NASA's own YouTube video blocked after Scripps Local News files DMCA claim

http://motherboard.vice.com/2012/8/6/nasa-s-mars-rover-crashed-into-a-dmca-takedown

An hour or so after Curiosity’s 1.31 a.m. EST landing in Gale Crater, I noticed that the space agency’s main YouTube channel had posted a 13-minute excerpt of the stream. Its title was in an uncharacteristic but completely justified all caps: “NASA LANDS CAR-SIZE ROVER BESIDE MARTIAN MOUNTAIN.”

When I returned to the page ten minutes later ... the video was gone, replaced with an alien message: “This video contains content from Scripps Local News, who has blocked it on copyright grounds. Sorry about that.” That is to say, a NASA-made public domain video posted on NASA’s official YouTube channel, documenting the landing of a $2.5 billion Mars rover mission paid for with public taxpayer money, was blocked by YouTube because of a copyright claim by a private news service.
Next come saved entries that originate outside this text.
(** The device of a client survives restarts. Where decoding what is encoded gives it back, a
    set-up that logs in returns data with which a later set-up has the same device identifier,
    whether that set-up logs in anew from the data or reuses the session, which it then keeps
    without asking the server to log in. *)
Theorem device_survives_restart {W : Type} (aw : AuthWorld W) (js : AuthJSON)
    (parse_url : string -> result error URL) (sw : SetupWorld W)
    (range_groups : gmap string (list string) -> list (string * list string))
    (range_nodes : gmap string string -> list (string * string)) (panic : error)
    (config config2 : SetupConfig) (authData out : option (list Z)) (data : list Z)
    (resourceData resourceData2 : option string) (s s1 s2 s3 : SetupState W)
    (Hcodec : forall d text, sw_marshalAuth sw d = Ok text -> sw_unmarshalAuth sw text = Ok d)
    (Hrand : forall w, (sw_randHex sw 32 w).1 <> ""%string)
    (Hlogin : can_skip_login (ss_client s) resourceData = false)
    (Hfirst : SetupContext aw js parse_url sw range_groups range_nodes panic config authData resourceData s
              = (Ok (Some data), s1))
    (Hsecond : SetupContext aw js parse_url sw range_groups range_nodes panic config2 (Some data)
                 resourceData2 s2 = (Ok out, s3)) :
  (can_skip_login (ss_client s2) resourceData2 = false ->
     c_DeviceID (ss_client s3) = c_DeviceID (ss_client s1)) /\
  (forall username signKey, is_Some resourceData2 -> c_SID (ss_client s1) <> ""%string ->
     ss_client s2 = newClient username (c_SID (ss_client s1)) (c_DeviceID (ss_client s1)) signKey ->
     c_DeviceID (ss_client s3) = c_DeviceID (ss_client s1) /\ c_SID (ss_client s3) = c_SID (ss_client s1) /\
     c_ResumeStateReused (ss_client s3) = true /\ out = Some data /\
     exists new, ss_log s3 = ss_log s2 ++ new /\ omap login_event new = []).
Proof.
  destruct (runs_SetupContext aw js parse_url sw range_groups range_nodes panic config authData resourceData
    _ s eq_refl) as (new & _ & _ & _ & H1). rewrite Hfirst in H1. cbn in H1.
  destruct H1 as (_ & _ & _ & _ & _ & H1). unfold logged_in in H1. rewrite Hlogin in H1.
  destruct H1 as (_ & _ & r & _ & _ & _ & _ & _ & _ & _ & Hdev & Hdata).
  specialize (Hdev Hrand). specialize (Hdata data eq_refl). apply Hcodec in Hdata.
  destruct (runs_SetupContext aw js parse_url sw range_groups range_nodes panic config2 (Some data)
    resourceData2 _ s2 eq_refl) as (new2 & Hlog & _ & Hskip & H2). rewrite Hsecond in H2, Hlog. cbn in H2, Hlog.
  destruct H2 as (_ & _ & _ & _ & _ & H2). unfold logged_in in H2. split.
  - intros Hno. rewrite Hno in H2.
    destruct H2 as (saved & _ & _ & _ & [[? _]|(text & [= <-] & Hsaved)] & _ & _ & _ & _ & Hsame & _); [done|].
    rewrite Hdata in Hsaved. injection Hsaved as <-. by apply Hsame.
  - intros username signKey [resource ->] Hsid Hc.
    assert (can_skip_login (ss_client s2) (Some resource) = true) as Hyes.
    { rewrite Hc. unfold can_skip_login. simpl. apply is_empty_false in Hsid, Hdev. by rewrite Hsid, Hdev. }
    rewrite Hyes in H2. destruct H2 as (-> & -> & -> & ->). rewrite Hc. split_and!; [done..|].
    exists new2. by auto.
Qed.

(** ** A set-up *)

(** The data of one device, under a code that knows only them. *)
Definition demo_saved : ClientAuthData := {|
  cad_Cookies := [{| cookie_Host := "vpn.example"; cookie_Scheme := "https"; cookie_Name := "sid";
                     cookie_Value := "S" |}];
  cad_DeviceID := "aaaaaaaaaaaaaaaaaaaaaaaaaaaaaaaa";
|}.

(** A server whose node gives the address 10.0.0.9 after an answer that says OK. *)
Definition demo_setup : SetupWorld unit := {|
  sw_randHex n w := (String.concat "" (repeat "A"%string n), w);
  sw_connectionID device w := (device +:+ "-1", w);
  sw_ticks _ := sample_ticks;
  sw_dialNode _ node := if bool_decide (node = "vpn.example:441"%string)
                        then Ok (protocol_frame (string_bytes "OK") ++ [5; 0; 0; 1; 10; 0; 0; 9])
                        else Err (EText "unreachable");
  sw_unmarshalAuth text := if bool_decide (text = [1]) then Ok demo_saved else Err (EText "syntax");
  sw_marshalAuth d := if bool_decide (d = demo_saved) then Ok [1] else Err (EText "unsupported");
  sw_resource _ := Ok demo_resource;
|}.

Lemma demo_codec d text :
  sw_marshalAuth demo_setup d = Ok text -> sw_unmarshalAuth demo_setup text = Ok d.
Proof.
  unfold demo_setup, sw_marshalAuth, sw_unmarshalAuth. destruct (bool_decide (d = demo_saved)) eqn:Hd; [|done].
  apply bool_decide_eq_true in Hd. subst d. intros H. injection H as <-. reflexivity.
Qed.

Definition demo_config : SetupConfig := {|
  su_ServerAddress := "vpn.example"; su_ServerPort := 443; su_Username := "u"; su_Password := "p";
  su_Phone := ""; su_LoginDomain := "local"; su_AuthType := "auth/psw"; su_CASTicket := "";
  su_OAuth2Code := ""; su_UpdateBestNodesInterval := 60;
|}.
... Within hours, the problem was fixed (and the title switched back to a calmer regular title case ... But it was still a disappointing blip in an otherwise exceptional moment for humanity, what President Obama called “an unprecedented feat of technology.” It was also an interesting little object lesson in what’s still wrong with online copyright enforcement right now.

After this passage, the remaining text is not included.